The Farm Forestry Toolbox is a collection of computer programs, referred to as 'Tools', intended to be used by farm forest owners and managers to aid decision making.  The Toolbox includes a set of simple 'Hand Tools'; conversion of measurements and map co-ordinates; measuring the volume of stacked logs, slope, basal area; and a survey tool. A second set of more complex tools or 'Power Tools'; can be used to estimate site productivity (growth rate), volume and value of wood grown for individual trees, at the coupe or stand level and forest estate level.

Background

Farm Forestry is a term used in Australia to describe the use of private land to grow wood products and provide a number of other ecosystem services. Private land is land registered under Torrens title and leasehold land, usually leased from the government. Farm Forestry is defined as 'establishment and/or management of trees or forests on agricultural landscapes for commercial, aesthetic and/or environmental reasons  The term 'Farm Forestry', as used in Australia, encompasses Afforestation, Agroforestry, Analog forestry, Buffer strip, Plantation, Reforestation, Riparian-zone restoration, Silvopasture and Windbreak.

Support for Farm Forestry is provided by both the Australian Government  and State governments.  In 2005 the Australian government released a Farm Forestry - National Action Statement.

Governments have provided grants, funded research, provided advice (extension) and tax incentives to encourage landowners to adopt Farm Forestry.

Rationale

The 'Tools' were initially developed to make routine tasks easier. For example, using the 'Stocking Tool' it is possible to calculated the number of trees required, given a row and in-row spacing, and area to be planted.

The 'Health Tool' has a similar approach.  A user can diagnose tree health problems using the Toolbox, replacing the need to use reference texts, or having to enlist the assistance of a forest health expert.

Forest researchers have developed a number growth models, but these models are often difficult to access and use.  The Toolbox was developed to ensure that growth models were available to farm forestry owners and managers, able to be used to inform decision making, and provide a link between the growth models outputs and financial modelling tools.
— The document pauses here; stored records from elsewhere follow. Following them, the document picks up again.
(** * KlayGE MeshConverter: a shallow embedding of the conversion pipeline

    The embedded functions come from
    [KlayGE/Tools/src/Common/MeshConverter.cpp]:
    [GetInterpTime], [MatrixToDQ], [BuildMeshData] (joint bindings),
    [BuildJoints], [BuildActions], [ResampleJointTransform],
    [LoadFromAssimp], [RemoveUnusedJoints], [RemoveUnusedMaterials],
    [CompressKeyFrameSet] and [Convert] (position quantisation and the
    early exits).

    Conventions.
    - A C++ [float] is a rational number ([Q]): arithmetic is exact, there
      is no rounding, no NaN and no infinity.  Comparisons of floats are
      therefore exact; products, quotients and sums are idealised.
    - [size_t] indices are [nat]; [int] and [uint32_t] values are [Z].
    - [std::vector] is [list]; [std::map<std::string, _>] is [gmap string _].
    - Signed [int] arithmetic is unbounded where an overflow would be
      undefined behaviour in the source; casts to a narrower integer type
      wrap and are written out.
    - Helpers of [MathLib] whose code is outside the sources (decompose,
      sclerp, slerp, the matrix inverse, ...) are the operations of the
      class [MathLib]; [std::sort] is the operation of the class [StdSort]. *)

From Stdlib Require Import QArith Qround Qabs Lqa.
From stdpp Require Import base list gmap strings sorting.

Local Open Scope Q_scope.

(** ** Floats, vectors, quaternions and matrices *)

Abbreviation float := Q.
(** ** C9 *)

Lemma in_map_cid_filter (x id : string) (l : list connection) :
  In x (map cid l) -> x <> id ->
  In x (map cid (filter (fun c => negb (String.eqb (cid c) id)) l)).
Proof.
  intros Hin Hne. apply in_map_iff in Hin as (c & <- & Hc).
  apply in_map. apply filter_In. split; [exact Hc|].
  destruct (String.eqb_spec (cid c) id); [contradiction | reflexivity].
Qed.

Lemma Forall_in_map_cid_app {A} (f : A -> string) (xs : list A) (l l' : list connection) :
  Forall (fun a => In (f a) (map cid l)) xs ->
  Forall (fun a => In (f a) (map cid (l ++ l'))) xs.
Proof.
  intros H; eapply Forall_impl; [|exact H].
  intros a Ha; rewrite map_app; apply in_or_app; left; exact Ha.
Qed.

Lemma spawnParticles_stored rnd conns index cs :
  Forall (fun p => In (pconnectionId p) (map cid conns)) (spawnParticles rnd conns index cs).
Proof.
  revert index; induction cs as [|c cs IH]; intros index; simpl; [constructor|].
  apply Forall_app; split; [|apply IH].
  destruct (nth_error conns index) as [conn|] eqn:E; [|constructor].
  constructor; [|constructor]. simpl.
  apply in_map. eapply nth_error_In; exact E.
Qed.

Lemma step_ids_stored g m o : ids_stored m -> ids_stored (step g m o).
Proof.
  intros [Hv Hp]; destruct o as [f t opts id r1 r2|id| |rnd|b|]; simpl.
  - unfold addConnection.
    set (conn := Connection id f t _ _).
    assert (Hnew : In id (map cid (connections m ++ [conn])))
      by (rewrite map_app; apply in_or_app; right; left; reflexivity).
    destruct (animationEnabled m); unfold createAnimationParticle; split; simpl;
      repeat (apply Forall_app; split);
      try (apply Forall_in_map_cid_app; assumption);
      repeat constructor; try exact Hnew;
      destruct (match ashowArrows opts with Some b => b | None => showArrows m end);
      repeat constructor; exact Hnew.
  - unfold removeConnection; split; simpl.
    + apply Forall_forall; intros v Hin. apply filter_In in Hin as [Hin Hne].
      apply in_map_cid_filter; [exact (proj1 (Forall_forall _ _) Hv v Hin)|].
      destruct (String.eqb_spec (vconnectionId v) id); [discriminate | assumption].
    + apply Forall_forall; intros p Hin. apply filter_In in Hin as [Hin Hne].
      apply in_map_cid_filter; [exact (proj1 (Forall_forall _ _) Hp p Hin)|].
      destruct (String.eqb_spec (pconnectionId p) id); [discriminate | assumption].
  - unfold updateAnimations; destruct (animationEnabled m); split; simpl; auto.
    apply Forall_map; eapply Forall_impl; [|exact Hp]; intros p Hin; exact Hin.
  - unfold toggleAnimation; split; simpl; [exact Hv|].
    destruct (negb (animationEnabled m)); [|constructor].
    apply Forall_app; split; [exact Hp | apply spawnParticles_stored].
  - split; assumption.
  - split; constructor.
Qed.

Lemma run_ids_stored g m ops : ids_stored m -> ids_stored (run g m ops).
Proof.
  revert m; induction ops as [|o ops IH]; intros m H; simpl; [exact H|].
  apply IH, step_ids_stored, H.
Qed.

Lemma filter_keep_all {A} (f : A -> bool) (l : list A) :
  Forall (fun a => f a = true) l -> filter f l = l.
Proof.
  induction 1 as [|a l Ha _ IH]; simpl; [reflexivity|]. rewrite Ha, IH; reflexivity.
Qed.
(** * flask_discord.models: a shallow embedding and its checked properties

    The development follows the layout of [flask_discord/models]:
    - [Py]: the Python values and builtins the models rely on
      (truthiness, [dict.get], subscripting, [int()], [str()],
      [str.startswith], [str.replace], [str.format]);
    - [Meta]: the metaclass [DiscordModelsMeta] of [base.py];
    - [Http], [Base]: the request log and [DiscordModelsBase.fetch_from_api];
    - [Integration], [GuildMember], [User]: the three model classes;
    - [Sample]: payloads and a client to evaluate the model on;
    - the theorems, one section per topic: the metaclass check,
      equality, construction from a payload, avatar URLs, and the
      requests with the guild-member cache.

    Python exceptions are values of [Py.res]; a method that issues
    requests or mutates its object runs in the state monad [Http.M], whose
    state holds the object and the log of the requests sent. *)

From Stdlib Require Import ZArith Lia Ascii String DecimalString.
From Stdlib Require Import Floats.SpecFloat.
From stdpp Require Import base option list gmap strings.

Local Open Scope string_scope.
Local Open Scope list_scope.

(* ===================================================================== *)
(** ** Python values and builtins                                          *)
(* ===================================================================== *)

Module Py.

(** What [json.loads] produces.  A JSON object is an insertion-ordered
    list of bindings; lookups take the first binding of a key. *)
#[warnings="-register-all"]
Inductive value : Type :=
| VNone
| VBool (b : bool)
| VInt (n : Z)
| VFloat (f : spec_float)
| VStr (s : string)
| VList (l : list value)
| VDict (d : list (string * value)).

(** The exceptions that the modelled code can see. *)
Inductive exn : Type :=
| KeyError (key : string)
| IndexError
| AttributeError
| TypeError
| ValueError
| OverflowError
| NotImplementedError (msg : string)
| Unauthorized
| HTTPError (status : Z).

(** Outcome of evaluating an expression: a value or a raised exception. *)
Inductive res (A : Type) : Type :=
| Ok (a : A)
| Raise (e : exn).
Arguments Ok {A} a.
Arguments Raise {A} e.

Definition res_bind {A B} (r : res A) (k : A -> res B) : res B :=
  match r with
  | Ok a => k a
  | Raise e => Raise e
  end.

Declare Scope res_scope.
Delimit Scope res_scope with res.
Notation "'let?' x ':=' r 'in' k" := (res_bind r (fun x => k))
  (at level 10, x pattern, r at level 100, k at level 200) : res_scope.

(** [bool(v)]: the falsy JSON values are [None], [False], zero, the empty
    string, the empty list and the empty object. *)
Definition truthy (v : value) : bool :=
  match v with
  | VNone => false
  | VBool b => b
  | VInt n => negb (n =? 0)%Z
  | VFloat (S754_zero _) => false
  | VFloat _ => true
  | VStr s => negb (String.eqb s EmptyString)
  | VList l => match l with [] => false | _ => true end
  | VDict d => match d with [] => false | _ => true end
  end.

(** [a or b]. *)
Definition py_or (a b : value) : value := if truthy a then a else b.

(** [v == "lit"] for a string literal: only an equal string compares
    equal to a string. *)
Definition eq_str (v : value) (lit : string) : bool :=
  match v with
  | VStr s => String.eqb s lit
  | _ => false
  end.
(** The prize lines, whatever their location, are a subsequence of the
    trimmed lines of the text. *)
Lemma located_prizes_sublist cur lines :
  (located_prizes cur lines).*2 `sublist_of` (TrimSpace <$> lines).
Proof.
  revert cur. induction lines as [|l ls IH]; intros cur; simpl; [done|].
  destruct (classify l); simpl;
    first [by apply sublist_cons | by apply sublist_skip].
Qed.

Lemma prizes_under_sublist k tagged :
  prizes_under k tagged `sublist_of` tagged.*2.
Proof.
  unfold prizes_under. apply fmap_sublist, sublist_filter.
Qed.

Lemma parseDescription_values_nonempty desc k v :
  parseDescription desc !! k = Some v → v ≠ [].
Proof.
  rewrite parseDescription_lookup.
  destruct (prizes_under _ _); [done|]. by intros [= <-].
Qed.

Lemma parse_lines_app st l1 l2 :
  parse_lines st (l1 ++ l2) = parse_lines (parse_lines st l1) l2.
Proof. apply foldl_app. Qed.

Lemma parse_lines_no_prize m cur lines :
  Forall (λ l, classify l ≠ Prize) lines →
  (parse_lines (m, cur) lines).1 = m.
Proof.
  revert cur. induction lines as [|l ls IH]; intros cur Hall; [done|].
  inversion_clear Hall as [|?? Hl Hls].
  change (parse_lines (m, cur) (l :: ls))
    with (parse_lines (parse_line (m, cur) l) ls).
  rewrite parse_line_classify. destruct (classify l); by auto.
Qed.

(** A line that is neither kind of marker leaves the state alone. *)
Lemma parse_line_neither st x :
  isLocation (TrimSpace x) = false → isPrize (TrimSpace x) = false →
  parse_line st x = st.
Proof.
  intros Hl Hp. destruct st as [m cur]. rewrite parse_line_classify.
  by destruct (classify_neither x Hl Hp) as [-> | ->].
Qed.

(** ** C1 *)

(** C1, as stated, fails: the table is a Go map, whose entries come out
    of [range] in any order; for the description of the claim the
    enumeration with [B] first is as good as the one with [A] first. *)
Lemma parseDescription_order_not_fixed :
  ¬ (∀ l, range_order (parseDescription order_example) l →
          l = [("[A]", ["G.1: x"; "G.2: y"]); ("[B]", ["G.3: z"])]).
Proof.
  intros H.
  specialize (H [("[B]", ["G.3: z"]); ("[A]", ["G.1: x"; "G.2: y"])]).
  assert (map_to_list (parseDescription order_example) =
          [("[A]", ["G.1: x"; "G.2: y"]); ("[B]", ["G.3: z"])]) as Hl
    by (vm_compute; reflexivity).
  unfold range_order in H. rewrite Hl in H.
  specialize (H (Permutation_swap _ _ _)). discriminate H.
Qed.

(** C1 (amended): the table maps each location line (brackets included,
    the empty string before the first one) under which a prize line
    occurs to the prize lines met under it, in exactly the order of the
    text: the value of a key is the subsequence of the trimmed lines
    made of the prize lines located under it.  For the description of
    the claim the table has the two entries ["[A]"] and ["[B]"].  The
    order between locations is not part of the table. *)
Theorem parseDescription_lines_in_source_order :
  (∀ desc k,
     parseDescription desc !! k =
     match prizes_under k (located_prizes "" (desc_lines desc)) with
     | [] => None
     | v => Some v
     end) ∧
  (∀ desc k v,
     parseDescription desc !! k = Some v →
     v `sublist_of` (TrimSpace <$> desc_lines desc)) ∧
  parseDescription order_example =
    {[ "[A]" := ["G.1: x"; "G.2: y"]; "[B]" := ["G.3: z"] ]}.
Proof.
  split; [apply parseDescription_lookup|]. split.
  - intros desc k v. rewrite parseDescription_lookup.
    intros Hv. assert (v = prizes_under k (located_prizes "" (desc_lines desc))) as ->.
    { destruct (prizes_under _ _); by simplify_eq. }
    etrans; [apply prizes_under_sublist|apply located_prizes_sublist].
  - vm_compute. reflexivity.
Qed.

Lemma parseDescription_lines_in_source_order_witness :
  parseDescription order_example !! "[A]" = Some ["G.1: x"; "G.2: y"] ∧
  ["G.1: x"; "G.2: y"] `sublist_of` (TrimSpace <$> desc_lines order_example).
Proof.
  split; [reflexivity|].
  apply (proj1 (proj2 parseDescription_lines_in_source_order)
           order_example "[A]").
  reflexivity.
Defined.

(** ** C2 *)

(** C2, as stated, fails where there is no prize line: the table is then
    empty, it has no key at all. *)
Lemma parseDescription_no_prize_no_key :
  let desc := "Ket qua xo so" in
  Forall (λ l, isLocation (TrimSpace l) = false) (desc_lines desc) ∧
  parseDescription desc !! "" = None ∧
  ¬ (∃ v, parseDescription desc = {[ "" := v ]}).
Proof.
  split; [by repeat constructor|]. split; [reflexivity|].
  intros [v Hv].
  assert (parseDescription "Ket qua xo so" !! "" = None) as Hnone by reflexivity.
  rewrite Hv, lookup_singleton_eq in Hnone. discriminate Hnone.
Qed.

Lemma located_prizes_no_location cur lines :
  Forall (λ l, isLocation (TrimSpace l) = false) lines →
  located_prizes cur lines =
  (cur,.) <$> filter (λ l, isPrize l = true) (TrimSpace <$> lines).
Proof.
  induction 1 as [|l ls Hl _ IH]; [done|]. simpl.
  rewrite filter_cons. unfold classify. rewrite Hl.
  destruct (decide (TrimSpace l = "")) as [He|_].
  - rewrite He. simpl. destruct (decide (false = true)); [done|]. by rewrite IH.
  - destruct (isPrize (TrimSpace l));
      destruct (decide _); try done; simpl; by rewrite IH.
Qed.

Lemma prizes_under_same k ps : prizes_under k ((k,.) <$> ps) = ps.
Proof.
  induction ps as [|p ps IH]; [done|].
  rewrite fmap_cons, prizes_under_cons, decide_True by done. by rewrite IH.
Qed.

Lemma prizes_under_other k c ps : c ≠ k → prizes_under k ((c,.) <$> ps) = [].
Proof.
  intros Hne. induction ps as [|p ps IH]; [done|].
  by rewrite fmap_cons, prizes_under_cons, decide_False.
Qed.

(** C2 (amended): for a description none of whose lines is a location
    marker, the table has no key but the empty string; when some line
    is a prize line it is exactly the entry of the empty string, which
    holds every prize line in the order of the text, and when none is,
    the table is empty. *)
Theorem parseDescription_no_location desc :
  Forall (λ l, isLocation (TrimSpace l) = false) (desc_lines desc) →
  let prizes := filter (λ l, isPrize l = true) (TrimSpace <$> desc_lines desc) in
  parseDescription desc = if decide (prizes = []) then ∅ else {[ "" := prizes ]}.
Proof.
  intros Hno prizes. apply map_eq. intros k.
  rewrite parseDescription_lookup, located_prizes_no_location by done.
  fold prizes. destruct (decide (k = "")) as [->|Hk].
  - rewrite prizes_under_same. destruct (decide (prizes = [])) as [->|Hne].
    + by rewrite lookup_empty.
    + rewrite lookup_singleton_eq. by destruct prizes.
  - rewrite prizes_under_other by done.
    destruct (decide (prizes = [])); [by rewrite lookup_empty|].
    by rewrite lookup_singleton_ne.
Qed.

Lemma parseDescription_no_location_witness :
  parseDescription ("G.1: 12345<br>  G.2: 678 <br/>xem them") =
  {[ "" := ["G.1: 12345"; "G.2: 678"] ]}.
Proof.
  apply (parseDescription_no_location "G.1: 12345<br>  G.2: 678 <br/>xem them").
  vm_compute. repeat constructor.
Defined.

(** ** C3 *)

(** C3, as stated, fails: a location line with no prize line after it
    creates no entry. *)
Lemma parseDescription_lone_location_absent :
  desc_lines "[A]" = [] ++ "[A]" :: [] ++ [] ∧
  classify "[A]" = Location ∧
  parseDescription "[A]" !! "[A]" = None ∧
  parseDescription "[A]" !! "[A]" ≠ Some [].
Proof. by repeat split. Qed.

(** C3 (amended): a location line that no prize line follows before the
    next location line (or the end of the text) leaves no trace in the
    table, which is the one obtained without that line: its label is a
    key only where another occurrence of it is followed by a prize
    line.  No key of a table is mapped to the empty sequence. *)
Theorem parseDescription_location_without_prizes desc pre m mid post :
  desc_lines desc = pre ++ m :: mid ++ post →
  classify m = Location →
  Forall (λ l, classify l ≠ Prize) mid →
  (post = [] ∨ ∃ p ps, post = p :: ps ∧ classify p = Location) →
  parseDescription desc = (parse_lines (∅, "") (pre ++ post)).1 ∧
  (∀ k v, parseDescription desc !! k = Some v → v ≠ []).
Proof.
  intros Hlines Hm Hmid Hpost. split; [|apply parseDescription_values_nonempty].
  unfold parseDescription. rewrite Hlines, !parse_lines_app.
  destruct (parse_lines (∅, "") pre) as [r c].
  change (parse_lines (r, c) (m :: mid ++ post))
    with (parse_lines (parse_line (r, c) m) (mid ++ post)).
  rewrite parse_line_classify, Hm, parse_lines_app.
  pose proof (parse_lines_no_prize r (TrimSpace m) mid Hmid) as Hr.
  destruct (parse_lines (r, TrimSpace m) mid) as [r' c']. simpl in Hr. subst r'.
  destruct Hpost as [->|(p & ps & -> & Hp)]; [done|].
  change (parse_lines (?m0, ?c0) (p :: ps))
    with (parse_lines (parse_line (m0, c0) p) ps).
  by rewrite !parse_line_classify, Hp.
Qed.

Lemma parseDescription_location_without_prizes_witness :
  parseDescription ("G.1: a<br>[A]<br>note<br>[B]<br>G.2: b") =
  (parse_lines (∅, "") (["G.1: a"] ++ ["[B]"; "G.2: b"])).1 ∧
  (∀ k v, parseDescription ("G.1: a<br>[A]<br>note<br>[B]<br>G.2: b") !! k = Some v →
          v ≠ []).
Proof.
  apply (parseDescription_location_without_prizes
           "G.1: a<br>[A]<br>note<br>[B]<br>G.2: b"
           ["G.1: a"] "[A]" ["note"] ["[B]"; "G.2: b"]).
  - reflexivity.
  - reflexivity.
  - repeat constructor; discriminate.
  - right. exists "[B]", ["G.2: b"]. split; reflexivity.
Defined.

(** ** C9 *)

(** C9: a line that, once trimmed, is neither a location marker nor a
    prize marker is dropped.  The table is the one of the text without
    that line (so the line creates no key), the line is in no value
    list, and, the blank line apart (the empty string is the key of the
    prize lines that precede every location), it is not a key. *)
Theorem parseDescription_drops_other_lines desc pre x post :
  desc_lines desc = pre ++ x :: post →
  isLocation (TrimSpace x) = false →
  isPrize (TrimSpace x) = false →
  parseDescription desc = (parse_lines (∅, "") (pre ++ post)).1 ∧
  (∀ k v, parseDescription desc !! k = Some v → TrimSpace x ∉ v) ∧
  (TrimSpace x ≠ "" → parseDescription desc !! TrimSpace x = None).
Proof.
  intros Hlines Hl Hp. split; [|split].
  - unfold parseDescription. rewrite Hlines, !parse_lines_app.
    change (parse_lines ?st (x :: post))
      with (parse_lines (parse_line st x) post).
    by rewrite parse_line_neither.
  - intros k v. rewrite parseDescription_lookup. intros Hv Hin.
    assert (v = prizes_under k (located_prizes "" (desc_lines desc))) as ->.
    { destruct (prizes_under _ _); by simplify_eq. }
    apply prizes_under_elem, located_prizes_elem in Hin as [_ (l & _ & Hc & Heq)].
    apply classify_Prize in Hc as [Hc _]. congruence.
  - intros Hne. destruct (parseDescription desc !! TrimSpace x) as [v|] eqn:Hv; [|done].
    pose proof (parseDescription_values_nonempty _ _ _ Hv) as Hnil.
    rewrite parseDescription_lookup in Hv.
    assert (v = prizes_under (TrimSpace x) (located_prizes "" (desc_lines desc))) as ->.
    { destruct (prizes_under _ _); by simplify_eq. }
    destruct (prizes_under _ _) as [|p ps] eqn:Hps; [done|].
    assert (p ∈ prizes_under (TrimSpace x) (located_prizes "" (desc_lines desc))) as Hin
      by (rewrite Hps; left).
    apply prizes_under_elem, located_prizes_elem in Hin as [[?|(l & _ & Hc & Heq)] _];
      [done|].
    apply classify_Location in Hc. congruence.
Qed.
The 'Stand Manager' is more complex and used to calculate net present value, internal rates of return, and wood and product yield.  This Tool is used to explore management scenarios, and the resultant financial return and wood yield. A user of the 'Stand Manger' is required to create log grade sets (log specifications), regimes (sequence of events over the life of the rotation detailing events, including timing and costs/returns), as input data.  This Tool can also use the output from 'Site Productivity' and 'Inventory' tools.

Using the Toolbox
Users can 'customise' the Toolbox by using the 'Editors' and/or manual input of key data, such as growth rate.  This means the Toolbox can be used for any type of planted forest (windbreak or shelterbelt, agroforestry, woodlot, or plantation), and can be used for existing planted forest or an area being considered for planting. 

Extensive user support is available for the Toolbox, with Manuals and Workbooks provided. In addition to 'On Screen Help', 'Help' panels are displayed in many Tools.  The Toolbox includes in the 'Editors' sample Log Grade sets, Regimes and Biomass sets, that a user can modify.

The 'Video Help' is available on the YouTube channel Farm Forestry Toolbox.

Toolbox Tools

Development 

Dr Andy Warner, then an employee of Private Forests Tasmania, conceived the concept of the Farm Forestry Toolbox in 1996. He obtained funding support for, and managed, the development of versions 1 to 5.  Originally the Toolbox was promoted as a User Friendly PC Tree Modelling Package (versions 1 and 2).  Dr Warner also conducted training courses around Australia and overseas. Now living in Thailand, he continues to support the ongoing development and promotion of the current Toolbox for wider use internationally.

Adrian Goodwin, initially as an employee of Forestry Tasmania and since 2003 as principal consultant of Bushlogic, is responsible for most of the concepts and code, and continues to expand the functionality of the Toolbox package. He has presented the Toolbox to forest growers, foresters and educators in Australia and overseas.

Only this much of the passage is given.